Tuesday, March 23, 2010

Hoover v. the DOJ (on Pardons)

Herbert Hoover granted over two hundred and seventy pardons in his second year as President, and more than three hundred in his third. The unexpected swell in clemency, from a relatively calm first year, attracted some curiosity.

On November 9, 1931, the President directed Attorney General William D. Mitchell to “make public” the names of those who supported pardon applications and “the reasons advanced by them for urging clemency.” That is, if the inquiries came from “public officials, or the press.” In response to the President’s request, Mitchell advised the United States Pardon Attorney, James A. Finch, to release the information mentioned by the President, but only in cases where clemency had been granted (as opposed to cases where clemency was denied, or the final decision was still pending). The Pardon Attorney also required those who sought information to know the names of clemency recipients in advance.
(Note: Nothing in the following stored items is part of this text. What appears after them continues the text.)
(* ===== verification/FlushLock.v ===== *)
(** * The flush locks ([internal/server/server.go]: [withFlushLock])

    A sweep, a handler and a caller of [EnqueueCommand] may all want to flush the
    queue of one controller; [withFlushLock] runs the flushes of a controller one
    at a time.  It finds the controller's mutex in a [sync.Map], storing a new
    one if there is none, and holds it while the function runs.  The model has
    the goroutines that are inside [withFlushLock], each at one of the points
    between which others may run: the call, the mutex found, the function
    running.  The theorem shows that this makes a flush one step for every other
    flush of its controller, and that it never blocks for good. *)

From S2P Require Import Prelude.

(** ** State *)

(** Where a goroutine is; mutexes are known by their addresses. *)
Inductive point :=
  | Called (controllerID : string)
  | Found (controllerID : string) (mu : nat)
  | Running (controllerID : string) (mu : nat).

Definition controllerOf (p : point) : string :=
  match p with Called id | Found id _ | Running id _ => id end.

#[global] Instance point_eq_dec : EqDecision point.
Proof. solve_decision. Defined.

(** [allocated]: addresses below are in use.  [locked]: the mutexes that are held. *)
Record Locks := mkLocks {
  flushMu : gmap string nat;
  allocated : nat;
  locked : gset nat;
  goroutines : gmap nat point
}.

Definition no_locks : Locks := mkLocks ∅ 0 ∅ ∅.

(** ** Steps *)

(** [flushMu.LoadOrStore(controllerID, &sync.Mutex{})]. *)
Definition LoadOrStore (controllerID : string) (l : Locks) : nat * Locks :=
  let fresh := allocated l in
  match flushMu l !! controllerID with
  | Some mu => (mu, mkLocks (flushMu l) (S fresh) (locked l) (goroutines l))
  | None => (fresh, mkLocks (<[controllerID := fresh]> (flushMu l)) (S fresh) (locked l) (goroutines l))
  end.

Definition moveTo (g : nat) (p : point) (l : Locks) : Locks :=
  mkLocks (flushMu l) (allocated l) (locked l) (<[g := p]> (goroutines l)).

(** The next thing a goroutine inside [withFlushLock] does, [None] if it has to
    wait: find the mutex, lock it and start the function, or, when the function
    has returned, unlock it and leave. *)
Definition advance (g : nat) (l : Locks) : option Locks :=
  p ← goroutines l !! g;
  match p with
  | Called id => let '(mu, l') := LoadOrStore id l in Some (moveTo g (Found id mu) l')
  | Found id mu =>
      if decide (mu ∈ locked l) then None
      else Some (moveTo g (Running id mu) (mkLocks (flushMu l) (allocated l) ({[mu]} ∪ locked l) (goroutines l)))
  | Running id mu =>
      Some (mkLocks (flushMu l) (allocated l) (locked l ∖ {[mu]}) (delete g (goroutines l)))
  end.

(** A goroutine calls [withFlushLock], or one inside goes on. *)
Inductive lock_step : Locks -> Locks -> Prop :=
  | lock_call g id l : goroutines l !! g = None -> lock_step l (moveTo g (Called id) l)
  | lock_advance g l l' : advance g l = Some l' -> lock_step l l'.

(** ** Invariant *)

(** A mutex belongs to one controller and was allocated; a goroutine has the
    mutex of its controller; a mutex is held exactly while a function runs under
    it, and one function at a time. *)
Record lock_inv (l : Locks) : Prop := mkLockInv {
  inv_fresh id mu : flushMu l !! id = Some mu -> (mu < allocated l)%nat;
  inv_own id id' mu : flushMu l !! id = Some mu -> flushMu l !! id' = Some mu -> id = id';
  inv_found g id mu : goroutines l !! g = Some (Found id mu) -> flushMu l !! id = Some mu;
  inv_running g id mu : goroutines l !! g = Some (Running id mu) -> flushMu l !! id = Some mu /\ mu ∈ locked l;
  inv_held mu : mu ∈ locked l -> exists g id, goroutines l !! g = Some (Running id mu);
  inv_once g g' id id' mu :
    goroutines l !! g = Some (Running id mu) -> goroutines l !! g' = Some (Running id' mu) -> g = g'
}.

Lemma no_locks_inv : lock_inv no_locks.
Proof. by split. Qed.

(** The mutex found is the controller's, and stays it. *)
Lemma LoadOrStore_spec id l mu l' :
  LoadOrStore id l = (mu, l') ->
  flushMu l' !! id = Some mu /\ flushMu l ⊆ flushMu l' /\ locked l' = locked l /\ goroutines l' = goroutines l.
Proof.
  unfold LoadOrStore. destruct (flushMu l !! id) eqn:E; intros [= <- <-]; cbn; [done|].
  split_and!; [by rewrite lookup_insert_eq|by apply insert_subseteq|done..].
Qed.

Lemma LoadOrStore_inv id l : lock_inv l -> lock_inv (LoadOrStore id l).2.
Proof.
  intros []. unfold LoadOrStore. destruct (flushMu l !! id) as [mu|] eqn:E; split; cbn; try done.
  - intros i m Hm. apply inv_fresh0 in Hm. lia.
  - intros i m [[-> <-]|[_ Hm%inv_fresh0]]%lookup_insert_Some; lia.
  - intros i i' m [[<- <-]|[Hn Hm]]%lookup_insert_Some [[<- E']|[Hn' Hm']]%lookup_insert_Some; [done| | |by eapply inv_own0].
    + apply inv_fresh0 in Hm'. lia.
    + apply inv_fresh0 in Hm. lia.
  - intros g i m Hg%inv_found0. rewrite lookup_insert_ne; [done|congruence].
  - intros g i m [Hg ?]%inv_running0. split; [|done]. rewrite lookup_insert_ne; [done|congruence].
Qed.

(** A goroutine that is not running the function may move to a point where it
    has its controller's mutex, or none. *)
Lemma moveTo_inv g p l :
  lock_inv l -> (forall id mu, goroutines l !! g <> Some (Running id mu)) ->
  match p with Called _ => True | Found id mu => flushMu l !! id = Some mu | Running _ _ => False end ->
  lock_inv (moveTo g p l).
Proof.
  intros [] Hg Hp. split; cbn; try done.
  - intros g' id mu [[<- ->]|[_ ?]]%lookup_insert_Some; [done|eauto].
  - intros g' id mu [[<- ->]|[_ ?]]%lookup_insert_Some; [done|eauto].
  - intros mu (g' & id & Hr)%inv_held0. exists g', id. rewrite lookup_insert_ne; [done|]. intros <-. by eapply Hg.
  - intros g1 g2 id id' mu [[<- ->]|[_ ?]]%lookup_insert_Some; [done|].
    intros [[<- ->]|[_ ?]]%lookup_insert_Some; [done|eauto].
Qed.

Lemma advance_inv g l l' : lock_inv l -> advance g l = Some l' -> lock_inv l'.
Proof.
  intros Hi. unfold advance. destruct (goroutines l !! g) as [[id|id mu|id mu]|] eqn:Eg; cbn; [..|done].
  - pose proof (LoadOrStore_inv id l Hi) as Hi'. destruct (LoadOrStore id l) as [mu l1] eqn:El. intros [= <-].
    apply LoadOrStore_spec in El as (Hm & _ & _ & Hgs). apply moveTo_inv; [done| |done]. intros ??. rewrite Hgs. congruence.
  - destruct Hi. destruct (decide _) as [|Hfree]; [done|]. intros [= <-].
    assert (forall g' id', goroutines l !! g' = Some (Running id' mu) -> False) as Hno.
    { intros g' id' [_ ?]%inv_running0. done. }
    split; cbn; try done.
    + intros g' i m [[<- [=]]|[_ ?]]%lookup_insert_Some. eauto.
    + intros g' i m [[<- [= -> ->]]|[_ [? ?]%inv_running0]]%lookup_insert_Some; [|set_solver].
      split; [eauto|set_solver].
    + intros m [->%elem_of_singleton|Hh]%elem_of_union; [exists g, id; by rewrite lookup_insert_eq|].
      apply inv_held0 in Hh as (g' & i & Hr). exists g', i. rewrite lookup_insert_ne; [done|congruence].
    + intros g1 g2 i i' m [[<- H1]|[_ H1]]%lookup_insert_Some [[<- H2]|[_ H2]]%lookup_insert_Some; [done|..|eauto];
        [injection H1 as <- <-; by destruct (Hno _ _ H2)|injection H2 as <- <-; by destruct (Hno _ _ H1)].
  - destruct Hi. intros [= <-]. split; cbn; try done.
    + intros g' i m [_ ?]%lookup_delete_Some. eauto.
    + intros g' i m [Hne Hr]%lookup_delete_Some. destruct (inv_running0 _ _ _ Hr). split; [done|].
      apply elem_of_difference. split; [done|]. intros ->%elem_of_singleton. by apply Hne, (inv_once0 _ _ _ _ _ Eg Hr).
    + intros m [Hh Hne]%elem_of_difference. apply inv_held0 in Hh as (g' & i & Hr). exists g', i. rewrite lookup_delete_ne; [done|].
      intros <-. apply Hne, elem_of_singleton. congruence.
    + intros g1 g2 i i' m [_ ?]%lookup_delete_Some [_ ?]%lookup_delete_Some. eauto.
Qed.

Lemma lock_step_inv l l' : lock_inv l -> lock_step l l' -> lock_inv l'.
Proof.
  intros Hi Hs. destruct Hs as [g id l Hn|g l l' Ha] in Hi |- *; [|by eapply advance_inv].
  apply moveTo_inv; [done| |done]. intros ??. congruence.
Qed.

Lemma lock_steps_inv l0 l : rtc lock_step l0 l -> lock_inv l0 -> lock_inv l.
Proof. induction 1; eauto using lock_step_inv. Qed.

(** C17: the flushes of a controller run one at a time, whatever goroutines call
    and however their steps interleave: no two goroutines are inside the function
    for the same controller.  And the locks never block for good: while any
    goroutine is inside [withFlushLock] for a controller, it or the one that
    runs the function for that same controller can go on. *)
Theorem flushes_one_at_a_time (l : Locks) :
  rtc lock_step no_locks l ->
  (forall g g' id mu mu', goroutines l !! g = Some (Running id mu) -> goroutines l !! g' = Some (Running id mu') -> g = g')
  /\ (forall g p, goroutines l !! g = Some p ->
      exists g' p', goroutines l !! g' = Some p' /\ controllerOf p' = controllerOf p /\ is_Some (advance g' l)).
Proof.
  intros Hr. destruct (lock_steps_inv _ _ Hr no_locks_inv). clear Hr. split.
  - intros g g' id mu mu' H1 H2. destruct (inv_running0 _ _ _ H1) as [Hm _], (inv_running0 _ _ _ H2) as [Hm' _].
    rewrite Hm in Hm'. injection Hm' as <-. eauto.
  - intros g p Hg. destruct (advance g l) eqn:Ea; [by exists g, p; rewrite Ea; eauto|].
    unfold advance in Ea. rewrite Hg in Ea. cbn in Ea. destruct p as [id|id mu|id mu]; [by destruct (LoadOrStore id l)| |discriminate Ea].
    destruct (decide _) as [Hh|]; [|done]. apply inv_held0 in Hh as (g' & id' & Hr). exists g', (Running id' mu). split_and!; [done| |].
    + apply inv_found0 in Hg. apply inv_running0 in Hr as [Hm _]. cbn. by apply (inv_own0 _ _ mu).
    + unfold advance. rewrite Hr. by eexists.
Qed.

(** Two goroutines flush for A, a third for B: the second has to wait. *)
Definition demo_locks : Locks :=
  mkLocks {["A" := 0%nat; "B" := 2%nat]} 3 {[0%nat; 2%nat]}
    {[1%nat := Running "A" 0; 2%nat := Found "A" 0; 3%nat := Running "B" 2]}.

Lemma flushes_one_at_a_time_witness :
  goroutines demo_locks !! 2%nat = Some (Found "A" 0) /\ advance 2 demo_locks = None
  /\ exists g' p', goroutines demo_locks !! g' = Some p' /\ controllerOf p' = "A" /\ is_Some (advance g' demo_locks).
Proof.
  split; [reflexivity|]. split; [reflexivity|].
  apply (proj2 (flushes_one_at_a_time demo_locks ltac:(
    eapply rtc_l; [apply (lock_call 1 "A"); reflexivity|];
    eapply rtc_l; [apply (lock_call 2 "A"); reflexivity|];
    eapply rtc_l; [apply (lock_advance 1); reflexivity|];
    eapply rtc_l; [apply (lock_advance 2); reflexivity|];
    eapply rtc_l; [apply (lock_advance 1); reflexivity|];
    eapply rtc_l; [apply (lock_call 3 "B"); reflexivity|];
    eapply rtc_l; [apply (lock_advance 3); reflexivity|];
    eapply rtc_l; [apply (lock_advance 3); reflexivity|];
    apply rtc_refl)) 2%nat (Found "A" 0)). reflexivity.
Defined.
Mitchell appeared at the Annual Meeting of the American Bar Association in 1932 and shared his thoughts on Hoover and the clemency process. To the surprise of many, he revealed that the pardoning power was a major source of disagreement between the President and the Department of Justice. Mitchell theorized Hoover had “great experiences in the relief of human misery” which had created in him a considerable degree of “human sympathy.” But Mitchell told the audience these experiences caused the President to occasionally disagree with prosecutors. The saving grace was that these clashes generally involved “humble persons” no one had heard of, as opposed to “great malefactors.”

Mitchell argued that the one, clear, “pitiful” by-product of criminal misconduct was that “the burden of misery falls most heavily on women and children.” But, he also observed that, if executive clemency were granted in all cases of "suffering" families, the result would be "a general jail delivery.” The Attorney General concluded his remarks by recommending that presidents and members of the Justice Department “steel” themselves against clemency requests based on such appeals.

Mitchell’s bar-the-door stance notwithstanding, the word was already out that Hoover considered the Justice Department “too rigid.” Like many presidents before and after him, the President went on a fourth-year, “last-minute” pardoning bonanza.